The Guarantor’s Dilemma
A mortgage lender hates the idea that the borrower might file bankruptcy. Thus, even if the loan is otherwise nonrecourse, the lender will often require the owner of the borrower to sign a “carveout guaranty.” Such a guaranty won’t activate unless, in part, the owner ever decides to put the borrower into bankruptcy. It gives the owner every incentive to keep the borrower out of bankruptcy. It should solve the lender’s concern and prevent voluntary bankruptcies, right?
That dynamic works fine as long as no third parties enter the picture. If the owner owns 100 percent of the borrower and doesn’t have to answer to any other investors in the borrower, the owner can do as he or she pleases. The owner can make sure the borrower never files bankruptcy, even if failure to file will let the mortgage lender foreclose on the borrower, take the borrower’s only meaningful asset, and put the borrower out of business—a form of corporate suicide.

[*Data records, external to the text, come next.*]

Lemma smooth_bypass (raw_down raw_up : Q) (m : NetMonitor) :
  smoothing_seconds (config m) <= 0 →
  smooth raw_down raw_up m = (Ok tt, set_current_bps raw_down raw_up m).
Proof.
  intros Hs. unfold smooth. unfold_M.
  destruct (Qlt_le_dec 0 (Qmax 0 (smoothing_seconds (config m)))) as [Hlt|_];
    [|reflexivity].
  exfalso. rewrite (Q.max_l _ _ Hs) in Hlt. by apply Qlt_irrefl in Hlt.
Qed.

Lemma smooth_seed (raw_down raw_up : Q) (m : NetMonitor) :
  0 < smoothing_seconds (config m) →
  _ema_down_bps m = None →
  smooth raw_down raw_up m =
  (Ok tt, set_current_bps raw_down raw_up
            (set_ema_bps (Some raw_down) (Some raw_up) m)).
Proof.
  intros Hs Hema. unfold smooth. unfold_M.
  destruct (Qlt_le_dec 0 (Qmax 0 (smoothing_seconds (config m)))) as [_|Hle].
  - by rewrite Hema.
  - exfalso. apply (Qlt_irrefl 0).
    eapply Qlt_le_trans; [exact Hs|].
    eapply Qle_trans; [apply Q.le_max_r | exact Hle].
Qed.

Lemma smooth_resume (raw_down raw_up x y : Q) (m : NetMonitor) :
  0 < smoothing_seconds (config m) →
  _ema_down_bps m = Some x →
  _ema_up_bps m = Some y →
  smooth raw_down raw_up m =
  (Ok tt,
   set_current_bps
     (Qmin 1 (Qmax (1 # 100) (interval m / Qmax 0 (smoothing_seconds (config m))))
        * raw_down
      + (1 - Qmin 1 (Qmax (1 # 100)
                       (interval m / Qmax 0 (smoothing_seconds (config m))))) * x)
     (Qmin 1 (Qmax (1 # 100) (interval m / Qmax 0 (smoothing_seconds (config m))))
        * raw_up
      + (1 - Qmin 1 (Qmax (1 # 100)
                       (interval m / Qmax 0 (smoothing_seconds (config m))))) * y)
     (set_ema_bps
        (Some (Qmin 1 (Qmax (1 # 100)
                         (interval m / Qmax 0 (smoothing_seconds (config m))))
                 * raw_down
               + (1 - Qmin 1 (Qmax (1 # 100)
                                (interval m / Qmax 0 (smoothing_seconds (config m)))))
                 * x))
        (Some (Qmin 1 (Qmax (1 # 100)
                         (interval m / Qmax 0 (smoothing_seconds (config m))))
                 * raw_up
               + (1 - Qmin 1 (Qmax (1 # 100)
                                (interval m / Qmax 0 (smoothing_seconds (config m)))))
                 * y))
        m)).
Proof.
  intros Hs Hx Hy. unfold smooth. unfold_M.
  destruct (Qlt_le_dec 0 (Qmax 0 (smoothing_seconds (config m)))) as [_|Hle].
  - by rewrite Hx, Hy.
  - exfalso. apply (Qlt_irrefl 0).
    eapply Qlt_le_trans; [exact Hs|].
    eapply Qle_trans; [apply Q.le_max_r | exact Hle].
Qed.

Lemma publish_after_smooth (e : TickEnv) (deltas : Z * Z) (raw : Q * Q)
    (w w' : World) (r : result unit) (m1 : NetMonitor) :
  smooth raw.1 raw.2 (self w) = (Ok tt, m1) →
  publish e deltas raw w = (r, w') →
  smoothing_view (self w') = smoothing_view m1.
Proof.
  intros Hsm. unfold publish. cbv zeta.
  rewrite (bind_ok _ _ _ _ _ (on_self_run _ _ _ _ Hsm)).
  intros H. by apply publish_preserves_smoothing_after in H.
Qed.

Lemma tick_after_measure (e : TickEnv) (w w1 : World) (deltas : Z * Z) (raw : Q * Q) :
  measure e w = (Ok (deltas, raw), w1) →
  tick e w = publish e deltas raw w1.
Proof. intros H. unfold tick. by rewrite (bind_ok _ _ _ _ _ H). Qed.

Lemma smoothing_view_inj (m m' : NetMonitor) :
  smoothing_view m' = smoothing_view m →
  current_down_bps m' = current_down_bps m
  ∧ current_up_bps m' = current_up_bps m
  ∧ _ema_down_bps m' = _ema_down_bps m
  ∧ _ema_up_bps m' = _ema_up_bps m
  ∧ config m' = config m.
Proof. unfold smoothing_view. by intros [= -> -> -> -> ->]. Qed.

(** A tick whose measurement returned, with smoothing disabled. *)
Lemma tick_bypass (e : TickEnv) (w w1 w' : World) (deltas : Z * Z) (raw : Q * Q)
    (r : result unit) :
  smoothing_seconds (config (self w)) <= 0 →
  measure e w = (Ok (deltas, raw), w1) →
  tick e w = (r, w') →
  smoothing_view (self w') =
  (raw.1, raw.2, _ema_down_bps (self w), _ema_up_bps (self w), config (self w)).
Proof.
  intros Hs Hm. rewrite (tick_after_measure _ _ _ _ _ Hm). intros Hp.
  destruct (smoothing_view_inj _ _ (measure_preserves_smoothing e _ _ _ Hm))
    as (_ & _ & Hed & Heu & Hc).
  rewrite <- Hc in Hs.
  rewrite (publish_after_smooth _ _ _ _ _ _ _ (smooth_bypass raw.1 raw.2 _ Hs) Hp).
  unfold smoothing_view. cbn. by rewrite Hed, Heu, Hc.
Qed.

(** A tick whose measurement returned, with smoothing enabled and no EMA
    state. *)
Lemma tick_seed (e : TickEnv) (w w1 w' : World) (deltas : Z * Z) (raw : Q * Q)
    (r : result unit) :
  0 < smoothing_seconds (config (self w)) →
  _ema_down_bps (self w) = None →
  measure e w = (Ok (deltas, raw), w1) →
  tick e w = (r, w') →
  smoothing_view (self w') =
  (raw.1, raw.2, Some raw.1, Some raw.2, config (self w)).
Proof.
  intros Hs Hema Hm. rewrite (tick_after_measure _ _ _ _ _ Hm). intros Hp.
  destruct (smoothing_view_inj _ _ (measure_preserves_smoothing e _ _ _ Hm))
    as (_ & _ & Hed & Heu & Hc).
  rewrite <- Hc in Hs. rewrite <- Hed in Hema.
  rewrite (publish_after_smooth _ _ _ _ _ _ _ (smooth_seed raw.1 raw.2 _ Hs Hema) Hp).
  unfold smoothing_view. cbn. by rewrite Hc.
Qed.

(** Any tick, with smoothing disabled: the EMA state and the configuration
    stay as they are. *)
Lemma tick_disabled_keeps_ema (e : TickEnv) (w w' : World) (r : result unit) :
  smoothing_seconds (config (self w)) <= 0 →
  tick e w = (r, w') →
  _ema_down_bps (self w') = _ema_down_bps (self w)
  ∧ _ema_up_bps (self w') = _ema_up_bps (self w)
  ∧ config (self w') = config (self w).
Proof.
  intros Hs. destruct (measure e w) as [[[deltas raw]|ex] w1] eqn:Hm.
  - intros Ht. pose proof (tick_bypass _ _ _ _ _ _ _ Hs Hm Ht) as Hv.
    unfold smoothing_view in Hv. by injection Hv as _ _ -> -> ->.
  - unfold tick. rewrite (bind_raise _ _ _ _ _ Hm). intros [= _ <-].
    destruct (smoothing_view_inj _ _ (measure_preserves_smoothing e _ _ _ Hm))
      as (_ & _ & Hed & Heu & Hc).
    by rewrite Hed, Heu, Hc.
Qed.

Lemma tick_keeps_config (e : TickEnv) :
  preserves (λ w, config (self w)) (tick e).
Proof.
  intros w r w'. destruct (measure e w) as [[[deltas raw]|ex] w1] eqn:Hm.
  - rewrite (tick_after_measure _ _ _ _ _ Hm).
    destruct (smoothing_view_inj _ _ (measure_preserves_smoothing e _ _ _ Hm))
      as (_ & _ & _ & _ & Hc).
    unfold publish. cbv zeta. intros Hp.
    assert (Hsm : preserves config (smooth raw.1 raw.2)).
    { unfold smooth.
      apply preserves_bind; [apply preserves_get | intros m].
      destruct (Qlt_le_dec _ _); [|by apply preserves_modify].
      apply preserves_bind; [|intros _].
      - destruct (_ema_down_bps m); [|by apply preserves_modify].
        destruct (_ema_up_bps m); [by apply preserves_modify|].
        apply preserves_bind; [by apply preserves_modify | intros _].
        apply preserves_raise.
      - apply preserves_bind; [apply preserves_get | intros m'].
        by apply preserves_modify. }
    revert Hp. destruct (smooth raw.1 raw.2 (self w1)) as [[[]|ex] m1] eqn:Hs.
    + rewrite (bind_ok _ _ _ _ _ (on_self_run _ _ _ _ Hs)). intros Hp.
      apply publish_preserves_smoothing_after in Hp.
      apply smoothing_view_inj in Hp as (_ & _ & _ & _ & Hc').
      cbn in Hc'. rewrite Hc'. rewrite (Hsm _ _ _ Hs). exact Hc.
    + rewrite (bind_raise _ _ _ _ _ (on_self_run _ _ _ _ Hs)). intros [= _ <-].
      cbn. rewrite (Hsm _ _ _ Hs). exact Hc.
  - unfold tick. rewrite (bind_raise _ _ _ _ _ Hm). intros [= _ <-].
    by destruct (smoothing_view_inj _ _ (measure_preserves_smoothing e _ _ _ Hm))
      as (_ & _ & _ & _ & Hc).
Qed.

(** ** Failures inside the loop *)

Lemma save_fault_raises (fault : disk_fault) (r : UsageRepository) (s : UsageStore)
    (fs : gmap string file) :
  fault ≠ NoFault → ∃ fs', save fault r s fs = (Raise OSError, fs').
Proof. destruct fault; [done| | |]; intros _; by eexists. Qed.

Lemma save_store_fault_raises (fault : disk_fault) (w : World) :
  fault ≠ NoFault → ∃ w', save_store fault w = (Raise OSError, w').
Proof.
  intros Hf. unfold save_store. unfold_M.
  destruct (save_fault_raises fault (repo (self w)) (store (self w)) (disk w) Hf)
    as [fs' ->]. by eexists.
Qed.

(** A tick whose periodic save meets a disk fault never returns: the
    exception of [self.repo.save] is not caught inside the loop. *)
Lemma tick_save_fault_raises (e : TickEnv) (w w' : World) (r : result unit) :
  (py_int (os_time e) `mod` 10 = 0)%Z →
  os_disk e ≠ NoFault →
  tick e w = (r, w') → ∃ ex, r = Raise ex.
Proof.
  intros Hdue Hf.
  destruct (measure e w) as [[[deltas raw]|ex] w1] eqn:Hm.
  2:{ unfold tick. rewrite (bind_raise _ _ _ _ _ Hm). intros [= <- _]. eauto. }
  rewrite (tick_after_measure _ _ _ _ _ Hm). unfold publish. cbv zeta.
  rewrite (decide_True (P := (py_int (os_time e) `mod` 10 = 0)%Z)) by done.
  unfold mbind at 1, M_bind at 1.
  destruct (on_self (smooth raw.1 raw.2) w1) as [[[]|ex] w2];
    [|intros [= <- _]; eauto].
  unfold mbind at 1, M_bind at 1.
  destruct (on_self (roll (os_time e) raw.1 raw.2) w2) as [[[]|ex] w3];
    [|intros [= <- _]; eauto].
  unfold mbind at 1, M_bind at 1.
  destruct (on_self _ w3) as [[[]|ex] w4]; [|intros [= <- _]; eauto].
  unfold mbind at 1, M_bind at 1.
  destruct (save_store_fault_raises (os_disk e) w4 Hf) as [w5 ->].
  intros [= <- _]. eauto.
Qed.

Lemma run_loop_app (before rest : list TickEnv) (w w1 : World) :
  run_loop before w = (Ok tt, w1) →
  run_loop (before ++ rest) w = run_loop rest w1.
Proof.
  revert w. induction before as [|b before IH]; intros w; cbn [app run_loop].
  - by intros [= <-].
  - destruct (tick b w) as [[[]|ex] w2] eqn:Ht.
    + rewrite !(bind_ok _ _ _ _ _ Ht). apply IH.
    + by rewrite (bind_raise _ _ _ _ _ Ht).
Qed.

If the borrower has other investors, though, the situation becomes more complicated. If the borrower faces a foreclosure sale, then those other investors will want to see the borrower file bankruptcy, as a matter of self-preservation. This also almost means that for any company with any degree of complexity, if bankruptcy is available the company should always choose bankruptcy. Ordinary state-court foreclosure proceedings almost don’t matter.
If the controlling owner signed a carveout guaranty, though, the controlling owner may deliberately not pursue a borrower bankruptcy filing. By preventing such a filing, the controlling owner prevents guaranty exposure. The other investors might then claim the controlling investor didn’t live up to his obligations as a steward of their company—he let the company commit corporate suicide just to prevent guaranty exposure.

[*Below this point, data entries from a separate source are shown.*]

(** C7. The key sets of [keys_device] keep their [keys] as decoded: for a
    payload of one key set with one key, the record's [keys] is the list
    holding the raw mapping, no [FirmwareKeys] record; the sibling [keys]
    builds the [FirmwareKeys] record from the same mapping. *)
Theorem C7_keys_device_leaves_raw_mappings :
  await (client.keys_device (always (PList [PDict keyset_19A5297e])) "iPhone12,1")
  = Ok (PList [PInstance DeviceKeys keyset_19A5297e])
  /\ ios.field (PInstance DeviceKeys keyset_19A5297e) "keys"
     = Some (PList [PDict key_iBoot])
  /\ is_instance FirmwareKeys (PDict key_iBoot) = false
  /\ exists obj k,
       await (client.keys (always (PDict keyset_19A5297e)) "iPhone12,1" "19A5297e")
       = Ok obj
       /\ ios.field obj "keys" = Some (PList [k])
       /\ is_instance FirmwareKeys k = true
       /\ ios.field k "date"
          = Some (PDatetime (mk_datetime 2021 9 20 18 0 0 0 (Some tzutc))).
Proof.
  split; [vm_compute; reflexivity |].
  split; [reflexivity |]. split; [reflexivity |].
  eexists. eexists. vm_compute. repeat split.
Qed.

(** ** The documentation lookup *)

(** C9. [ota_docs] hands the fetched text to [print] and returns [None]:
    its value is never the text. Its sibling [ota] prints nothing and returns
    the record it builds. *)
Theorem C9_ota_docs_prints_and_returns_None
        (HTTP_ipsw : string -> string -> result pyobj)
        (identifier version : string) (stdout : list pyobj) :
  (forall text,
      HTTP_ipsw ("/ota/documentation/" +:+ identifier +:+ "/" +:+ version) "text"
      = Ok text ->
      ipsw.ota_docs HTTP_ipsw identifier version stdout
      = (Ok PNone, (stdout ++ [text])%list))
  /\ (forall r out,
        ipsw.ota_docs HTTP_ipsw identifier version stdout = (Ok r, out) -> r = PNone)
  /\ (forall data,
        HTTP_ipsw ("/ota/" +:+ identifier +:+ "/" +:+ version) "json" = Ok data ->
        ipsw.ota HTTP_ipsw identifier version stdout
        = (ios.construct OTAIPSW data, stdout)).
Proof.
  unfold ipsw.ota_docs. split; [| split].
  - intros text ->. reflexivity.
  - intros r out. destruct (HTTP_ipsw _ _); intros [= <- _]; reflexivity.
  - intros data Hd. unfold ipsw.ota, ipsw.silent. rewrite Hd. reflexivity.
Qed.

Lemma C9_ota_docs_prints_and_returns_None_witness :
  ipsw.ota_docs (fun _ _ => Ok (PStr "What is new in 15.0")) "iPhone12,1" "15.0" []
  = (Ok PNone, [PStr "What is new in 15.0"]).
Proof.
  exact (proj1 (C9_ota_docs_prints_and_returns_None
                  (fun _ _ => Ok (PStr "What is new in 15.0")) "iPhone12,1" "15.0" [])
               (PStr "What is new in 15.0") eq_refl).
Defined.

Controlling owners of borrowers and their counsel know how to prevent those claims from investors. They simply require the investors to waive any such claims in advance. If the investors don’t want to sign that waiver, then the controlling owner will find other investors.
A case decided in April of this year shows that carveout guarantors may have more to fear than claims from co-investors. The case involved another layer of fallout from the Lightstone Group’s doomed purchase, in 2007, of Extended Stay Hotels, using mortgage debt and ten layers of mezzanine debt—each layer backed by a pledge of the equity ownership of the next entity down the ladder, finally reaching a pledge of the equity ownership of the mortgage borrower. David Lichtenstein, the principal of Lightstone, signed guaranties by which he personally agreed to pay $100 million if a voluntary bankruptcy filing occurred.